In an interview with Targeted Oncology, Ryan Carey, MD, and Rob Lee, PhD, discussed the preclinical research and the potential for lidocaine to kill certain cancer cells.

Ryan Carey, MD

Ryan Carey, MD

Findings from a study demonstrated that T2R14 is particularly elevated in head and neck squamous cell carcinomas associated with the human papillomavirus, suggesting that lidocaine may have potential as a novel therapeutic agent for cancer.1,2

Lidocaine is a safe and well-tolerated common local anesthetic that has been shown to activate the bitter taste receptor T2R14 in cancer cells. The activation of T2R14 leads to an increase in mitochondrial calcium, which can trigger cell death through a variety of mechanisms.

Previously, research showed that by injecting lidocaine around an early-stage breast cancer tumor before surgery, overall survival and disease-free survival could be improved.

Now, experts including Rob Lee, PhD, and Ryan Carey, MD, found that in head and neck cancer cells, lidocaine-induced cell death is mediated by inhibition of the proteasome, a cellular machine that degrades unfolded or misfolded proteins.

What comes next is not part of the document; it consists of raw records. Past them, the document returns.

(* ===== verification/Scenario.v ===== *)
(** * Scenario: a concrete cloud and cluster

    An environment for the controller's calls that answers queries from a
    fixed inventory and accepts every change.  The properties hold against any
    environment; this one shows that their hypotheses can hold. *)

From S2P Require Import Prelude Effects GoStr Types CloudApi.

Record Inventory := mkInventory {
  iv_instances : list Instance_;
  iv_types : list InstanceType;
  iv_enis : list ENI;
  iv_node : option Node;
  iv_devices : list ERdmaDevice;
  iv_now : Z
}.

(** Whether an ENI answers a query: by instance, by id and by tag. *)
Definition has_tags (ts : list (string * option string)) (eni : ENI) : bool :=
  forallb (λ t, existsb (λ tag, bool_decide (TagKey tag = Some t.1 ∧ TagValue tag = t.2))
                 (default [] (eni_Tags eni))) ts.

Definition answers (req : DescribeNetworkInterfacesRequest) (eni : ENI) : bool :=
  match dni_InstanceId req with
  | Some i => bool_decide (eni_InstanceId eni = Some i)
  | None => true
  end &&
  match dni_NetworkInterfaceId req with
  | [] => true
  | ids => existsb (λ id, bool_decide (eni_NetworkInterfaceId eni = Some id)) ids
  end && has_tags (dni_Tag req) eni.

Definition inventory_env (iv : Inventory) : Env Ctl := λ h c,
  match c with
  | DescribeInstances _ =>
      inl (mkInstances (Some (Z.of_nat (length (iv_instances iv)))) (iv_instances iv))
  | DescribeInstanceTypes _ => inl (iv_types iv)
  | DescribeNetworkInterfaces req =>
      inl (mkENIs (Some 200) (List.filter (answers req) (iv_enis iv)))
  | CreateNetworkInterface _ => inl (mkCreatedENI (Some "eni-new") (Some "00:16:3e:00:00:ff"))
  | DescribeInstanceAttribute _ => inl None
  | ModifyNetworkInterfaceAttribute _ | TagResources _ | AttachNetworkInterface _
  | CreateDevice _ | CreateOrPatchDevice _ | DeleteDevice _ | UpdateDeviceStatus _ => inl tt
  | GetNode _ => match iv_node iv with Some n => inl n | None => inr (ApiError NotFound "not found") end
  | GetDevice _ => match iv_devices iv with d :: _ => inl d | [] => inr (ApiError NotFound "not found") end
  | ListDevices label value =>
      inl (List.filter (λ d, bool_decide (meta_Labels (device_ObjectMeta d) !! label = Some value))
             (iv_devices iv))
  | Now => iv_now iv
  end.

(** ** The inventory *)

Definition tag (k v : string) : Tag := mkTag (Some k) (Some v).

Definition owned_tags : list Tag :=
  [tag "creator" "alibabacloud-erdma-controller"; tag "instance-id" "i-1";
   tag "terway.alibabacloud.com/excluded" "true"].

(** The ordinary primary ENI, an owned ERI in use on card 0, one being
    attached, and one that is available. *)
Definition eni_primary : ENI :=
  mkENI (Some "eni-p") (Some "Standard") None (Some "Primary") (Some "00:16:3e:00:00:00")
    (Some (mkAttachment None)) (Some "i-1") (Some "InUse") (Some []).

Definition eni_card0 : ENI :=
  mkENI (Some "eni-0") (Some "HighPerformance") (Some 8) (Some "Secondary") (Some "00:16:3e:00:00:01")
    (Some (mkAttachment (Some 0))) (Some "i-1") (Some "InUse") (Some owned_tags).

Definition eni_attaching : ENI :=
  mkENI (Some "eni-1") (Some "HighPerformance") (Some 8) (Some "Secondary") (Some "00:16:3e:00:00:02")
    None None (Some "Attaching") (Some owned_tags).

Definition eni_available : ENI :=
  mkENI (Some "eni-1") (Some "HighPerformance") (Some 8) (Some "Secondary") (Some "00:16:3e:00:00:02")
    None None (Some "Available") (Some owned_tags).

Definition two_card_instance : Instance_ :=
  mkInstance (Some "i-1") (Some "ecs.two-cards") (Some ["sg-1"]) (Some (Some "vsw-1")).

Definition two_card_type : InstanceType :=
  mkInstanceType (Some "ecs.two-cards") (Some 2) (Some 2) (Some 16) None.

Definition node1 (ready : string) (deleting : option Z) : Node :=
  mkNode "v1" "Node" "node-1" "uid-1" ∅ 0 deleting "cn-hangzhou.i-1"
    [mkNodeAddress "InternalIP" "10.0.0.1"] [mkNodeCondition "Ready" ready].

Definition device_p : DeviceInfo := mkDeviceInfo "i-1" "00:16:3e:00:00:00" true "eni-p" 0 8.
Definition device_0 : DeviceInfo := mkDeviceInfo "i-1" "00:16:3e:00:00:01" false "eni-0" 0 8.
Definition device_1 : DeviceInfo := mkDeviceInfo "i-1" "00:16:3e:00:00:02" false "eni-1" 1 8.

Definition erdma_device (devices : list DeviceInfo) (statuses : list DeviceStatus) : ERdmaDevice :=
  mkERdmaDevice
    (mkObjectMeta "node-1" {[ "alibabacloud.com/instance-id" := "i-1";
                              "alibabacloud.com/nodename" := "node-1" ]} [] [] None)
    (mkERdmaDeviceSpec devices false) (mkERdmaDeviceStatus statuses).

(** A cluster with that node and instance, and the given ENIs and devices. *)
Definition cluster (enis : list ENI) (devices : list ERdmaDevice) : Inventory :=
  mkInventory [two_card_instance] [two_card_type] enis (Some (node1 "True" None)) devices 0.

Further research is needed to determine the efficacy of lidocaine in other types of cancer, and to further optimize its use in combination with other therapeutic options, a clinical trial is being planned.

In an interview with Targeted OncologyTM, Ryan Carey, a head and neck surgeon at the University of Pennsylvania, and Rob Lee, an assistant professor of Otolaryngology at University of Pennsylvania, discussed the preclinical research and the potential for lidocaine to kill certain cancer cells.

Robert J. Lee, PhD

Robert J. Lee, PhD

Targeted Oncology: Can you provide an overview of this research and what led your group to study this topic?

Lee: We studied how taste receptors are expressed all over your body in different tissues, and these receptors are called taste receptors because they were discovered in your tongue. They're known to be all over your body. They do all these different things. We've been studying them in the context of first immunity in the nose. Ryan joined the lab a few years ago, when he was a resident before he was actually a full-time attending faculty member and started looking at them in the context that they've been known to be expressed in the oral or the gum epithelium. He's interested in head and neck cancer, so he wanted to look at these receptors in that context.

We started to determine that the receptors were expressed in these cells from [patients with] head and neck cancer, as well as cell lines in vitro. We started to study how the receptors activate apoptosis, which is the cell death pathway, and he also correlated some of the expression of some of the receptors with patient survival outcomes. Building on that, Zoe Miller, the pharmacology grad student who's the first author on the paper, who did 99% of the experiments in the paper [was given] the lidocaine study because it had been known to taste bitter, and we had discussed some of the aspects of bitter anesthetics that are used in in certain oral cancer surgeries. Lidocaine has been known to taste bitter, but it's also been known to have some sort of mysterious, beneficial anti-cancer effects, largely in vitro models.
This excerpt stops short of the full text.